Saved entries
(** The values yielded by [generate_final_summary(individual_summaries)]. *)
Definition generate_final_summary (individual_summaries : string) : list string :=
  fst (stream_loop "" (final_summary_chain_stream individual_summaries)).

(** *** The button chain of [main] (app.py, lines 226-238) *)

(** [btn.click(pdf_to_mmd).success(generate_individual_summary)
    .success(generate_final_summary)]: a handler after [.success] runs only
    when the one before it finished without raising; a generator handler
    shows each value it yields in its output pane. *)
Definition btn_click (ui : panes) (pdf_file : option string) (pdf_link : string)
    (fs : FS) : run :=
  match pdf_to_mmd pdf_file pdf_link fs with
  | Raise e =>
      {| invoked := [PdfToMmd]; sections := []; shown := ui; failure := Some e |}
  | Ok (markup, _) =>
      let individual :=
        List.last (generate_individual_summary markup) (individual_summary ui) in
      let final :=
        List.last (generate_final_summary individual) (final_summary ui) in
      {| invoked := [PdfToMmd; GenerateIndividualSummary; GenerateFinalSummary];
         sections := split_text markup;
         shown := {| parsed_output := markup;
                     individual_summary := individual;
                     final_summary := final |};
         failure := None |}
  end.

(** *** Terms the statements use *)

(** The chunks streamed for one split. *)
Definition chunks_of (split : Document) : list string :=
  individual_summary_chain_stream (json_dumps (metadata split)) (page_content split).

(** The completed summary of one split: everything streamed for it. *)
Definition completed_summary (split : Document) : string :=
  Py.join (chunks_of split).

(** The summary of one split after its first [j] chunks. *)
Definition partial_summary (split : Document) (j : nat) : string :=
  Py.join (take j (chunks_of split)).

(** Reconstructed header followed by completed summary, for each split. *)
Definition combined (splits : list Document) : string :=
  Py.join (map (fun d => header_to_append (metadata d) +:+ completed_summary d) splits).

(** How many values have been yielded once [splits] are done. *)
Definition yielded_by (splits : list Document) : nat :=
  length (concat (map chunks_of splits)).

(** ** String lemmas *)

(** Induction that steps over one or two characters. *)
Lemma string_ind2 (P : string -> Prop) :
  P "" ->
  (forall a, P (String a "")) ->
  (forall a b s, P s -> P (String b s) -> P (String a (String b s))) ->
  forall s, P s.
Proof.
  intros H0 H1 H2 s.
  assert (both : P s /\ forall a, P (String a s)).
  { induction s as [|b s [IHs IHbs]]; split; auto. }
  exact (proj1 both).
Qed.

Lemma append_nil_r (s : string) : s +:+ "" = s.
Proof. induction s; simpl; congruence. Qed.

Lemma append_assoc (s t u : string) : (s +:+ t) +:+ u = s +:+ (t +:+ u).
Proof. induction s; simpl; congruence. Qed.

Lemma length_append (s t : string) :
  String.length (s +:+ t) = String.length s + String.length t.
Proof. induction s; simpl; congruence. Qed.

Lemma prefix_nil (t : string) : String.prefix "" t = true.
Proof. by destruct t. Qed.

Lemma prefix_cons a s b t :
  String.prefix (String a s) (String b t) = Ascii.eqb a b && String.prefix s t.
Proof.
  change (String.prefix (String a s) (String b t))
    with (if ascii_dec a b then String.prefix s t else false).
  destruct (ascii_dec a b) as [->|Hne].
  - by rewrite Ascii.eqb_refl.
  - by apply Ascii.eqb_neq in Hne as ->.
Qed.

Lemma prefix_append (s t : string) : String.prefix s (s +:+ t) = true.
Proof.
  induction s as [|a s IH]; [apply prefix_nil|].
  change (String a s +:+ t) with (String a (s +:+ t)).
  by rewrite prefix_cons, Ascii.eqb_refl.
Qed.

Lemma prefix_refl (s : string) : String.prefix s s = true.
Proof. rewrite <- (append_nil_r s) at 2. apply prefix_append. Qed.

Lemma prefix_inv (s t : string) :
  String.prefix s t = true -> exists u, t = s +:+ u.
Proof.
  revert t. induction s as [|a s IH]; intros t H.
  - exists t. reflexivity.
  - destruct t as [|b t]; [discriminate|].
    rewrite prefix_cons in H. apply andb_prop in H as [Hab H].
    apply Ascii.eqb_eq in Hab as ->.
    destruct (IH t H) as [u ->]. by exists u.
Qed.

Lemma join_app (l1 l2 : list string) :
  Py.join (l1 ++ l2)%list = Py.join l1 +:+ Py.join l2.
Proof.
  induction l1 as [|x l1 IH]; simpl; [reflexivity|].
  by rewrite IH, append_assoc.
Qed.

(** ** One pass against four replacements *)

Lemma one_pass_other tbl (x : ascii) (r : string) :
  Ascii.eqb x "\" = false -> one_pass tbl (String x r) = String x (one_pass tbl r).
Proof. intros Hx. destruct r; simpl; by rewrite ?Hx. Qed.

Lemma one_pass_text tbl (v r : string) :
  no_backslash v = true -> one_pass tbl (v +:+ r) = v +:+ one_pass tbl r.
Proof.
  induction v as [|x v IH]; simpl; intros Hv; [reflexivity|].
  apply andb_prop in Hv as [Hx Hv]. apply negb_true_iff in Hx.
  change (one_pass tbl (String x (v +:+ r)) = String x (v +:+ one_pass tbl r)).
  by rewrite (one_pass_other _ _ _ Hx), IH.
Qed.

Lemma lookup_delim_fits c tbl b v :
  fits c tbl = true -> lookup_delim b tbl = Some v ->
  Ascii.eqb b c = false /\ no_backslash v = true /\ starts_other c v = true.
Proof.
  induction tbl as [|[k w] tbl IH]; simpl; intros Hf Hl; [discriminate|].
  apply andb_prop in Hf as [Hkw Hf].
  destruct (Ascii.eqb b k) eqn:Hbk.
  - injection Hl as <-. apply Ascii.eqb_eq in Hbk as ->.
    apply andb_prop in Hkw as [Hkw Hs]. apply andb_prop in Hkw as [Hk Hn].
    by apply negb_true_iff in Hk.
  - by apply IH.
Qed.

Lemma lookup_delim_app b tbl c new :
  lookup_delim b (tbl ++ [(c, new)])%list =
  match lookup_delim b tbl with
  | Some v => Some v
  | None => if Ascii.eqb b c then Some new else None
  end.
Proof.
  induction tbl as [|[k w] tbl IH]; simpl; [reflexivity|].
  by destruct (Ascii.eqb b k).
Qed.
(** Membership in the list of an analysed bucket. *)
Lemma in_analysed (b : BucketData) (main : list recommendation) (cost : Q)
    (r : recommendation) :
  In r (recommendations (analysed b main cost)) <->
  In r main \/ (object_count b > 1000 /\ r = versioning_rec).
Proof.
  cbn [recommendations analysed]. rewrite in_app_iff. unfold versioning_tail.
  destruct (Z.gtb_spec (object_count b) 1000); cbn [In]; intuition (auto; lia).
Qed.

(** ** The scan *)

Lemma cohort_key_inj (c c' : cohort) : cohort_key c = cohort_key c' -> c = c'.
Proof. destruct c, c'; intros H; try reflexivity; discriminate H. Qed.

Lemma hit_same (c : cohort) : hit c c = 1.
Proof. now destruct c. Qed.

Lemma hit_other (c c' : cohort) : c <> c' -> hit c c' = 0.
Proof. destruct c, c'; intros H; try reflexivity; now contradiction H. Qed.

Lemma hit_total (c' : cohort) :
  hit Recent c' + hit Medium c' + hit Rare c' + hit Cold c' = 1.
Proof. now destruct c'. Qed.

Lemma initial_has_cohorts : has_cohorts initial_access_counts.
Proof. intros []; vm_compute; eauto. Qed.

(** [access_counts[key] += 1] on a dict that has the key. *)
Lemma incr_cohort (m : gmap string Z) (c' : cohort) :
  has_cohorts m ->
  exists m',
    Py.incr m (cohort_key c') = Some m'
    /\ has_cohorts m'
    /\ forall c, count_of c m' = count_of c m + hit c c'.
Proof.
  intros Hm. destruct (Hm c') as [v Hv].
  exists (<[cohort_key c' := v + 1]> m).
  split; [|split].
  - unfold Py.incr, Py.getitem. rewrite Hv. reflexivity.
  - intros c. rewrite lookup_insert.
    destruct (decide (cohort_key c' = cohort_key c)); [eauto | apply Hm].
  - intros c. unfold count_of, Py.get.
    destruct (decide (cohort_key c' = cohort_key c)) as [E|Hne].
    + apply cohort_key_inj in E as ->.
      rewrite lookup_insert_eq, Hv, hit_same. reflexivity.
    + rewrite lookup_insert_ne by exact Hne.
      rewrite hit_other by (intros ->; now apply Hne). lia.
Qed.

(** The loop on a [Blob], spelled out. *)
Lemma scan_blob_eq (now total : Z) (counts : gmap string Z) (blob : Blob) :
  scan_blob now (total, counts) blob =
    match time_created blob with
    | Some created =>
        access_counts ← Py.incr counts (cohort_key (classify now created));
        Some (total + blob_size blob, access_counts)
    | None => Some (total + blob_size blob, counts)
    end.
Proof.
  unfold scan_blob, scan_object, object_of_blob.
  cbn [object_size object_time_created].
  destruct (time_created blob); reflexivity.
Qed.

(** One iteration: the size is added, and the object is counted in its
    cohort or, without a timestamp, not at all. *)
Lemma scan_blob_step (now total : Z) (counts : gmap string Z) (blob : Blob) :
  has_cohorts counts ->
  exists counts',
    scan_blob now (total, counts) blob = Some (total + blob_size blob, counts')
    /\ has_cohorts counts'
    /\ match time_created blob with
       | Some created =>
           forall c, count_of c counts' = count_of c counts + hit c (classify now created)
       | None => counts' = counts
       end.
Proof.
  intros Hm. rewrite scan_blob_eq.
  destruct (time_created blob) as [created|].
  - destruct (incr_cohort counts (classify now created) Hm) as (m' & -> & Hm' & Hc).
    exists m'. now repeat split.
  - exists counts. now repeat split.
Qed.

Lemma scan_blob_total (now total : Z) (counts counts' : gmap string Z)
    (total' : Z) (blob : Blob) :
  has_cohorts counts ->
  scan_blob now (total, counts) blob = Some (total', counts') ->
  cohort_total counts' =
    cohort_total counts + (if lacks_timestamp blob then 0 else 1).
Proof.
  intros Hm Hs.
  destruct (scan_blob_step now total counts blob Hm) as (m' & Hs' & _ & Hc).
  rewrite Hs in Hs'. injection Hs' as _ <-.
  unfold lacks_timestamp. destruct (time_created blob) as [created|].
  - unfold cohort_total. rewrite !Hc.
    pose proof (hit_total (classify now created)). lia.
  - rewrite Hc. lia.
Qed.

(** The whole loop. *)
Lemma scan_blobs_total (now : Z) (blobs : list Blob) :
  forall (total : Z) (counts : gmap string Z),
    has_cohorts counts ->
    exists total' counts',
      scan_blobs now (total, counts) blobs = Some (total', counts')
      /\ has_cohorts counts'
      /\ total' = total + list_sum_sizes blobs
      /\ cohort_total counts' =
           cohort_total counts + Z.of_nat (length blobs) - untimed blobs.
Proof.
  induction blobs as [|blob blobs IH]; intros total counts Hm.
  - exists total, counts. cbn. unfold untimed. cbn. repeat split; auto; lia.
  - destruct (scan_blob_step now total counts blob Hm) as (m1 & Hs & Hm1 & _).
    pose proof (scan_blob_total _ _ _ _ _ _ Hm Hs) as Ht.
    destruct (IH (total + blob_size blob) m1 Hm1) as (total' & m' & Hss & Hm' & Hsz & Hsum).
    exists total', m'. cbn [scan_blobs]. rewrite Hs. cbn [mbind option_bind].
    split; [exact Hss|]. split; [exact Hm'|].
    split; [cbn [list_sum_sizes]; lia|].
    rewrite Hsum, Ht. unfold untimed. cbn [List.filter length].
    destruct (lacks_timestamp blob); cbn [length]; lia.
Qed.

• DIRECTIONS
Given the records above, reproduce precisely and only the lines between the line holding "(** Induction that" and the line holding "Lemma append_nil_r (s", inclusive.

• COMPLETED TASK
(** Induction that steps over one or two characters. *)
Lemma string_ind2 (P : string -> Prop) :
  P "" ->
  (forall a, P (String a "")) ->
  (forall a b s, P s -> P (String b s) -> P (String a (String b s))) ->
  forall s, P s.
Proof.
  intros H0 H1 H2 s.
  assert (both : P s /\ forall a, P (String a s)).
  { induction s as [|b s [IHs IHbs]]; split; auto. }
  exact (proj1 both).
Qed.

Lemma append_nil_r (s : string) : s +:+ "" = s.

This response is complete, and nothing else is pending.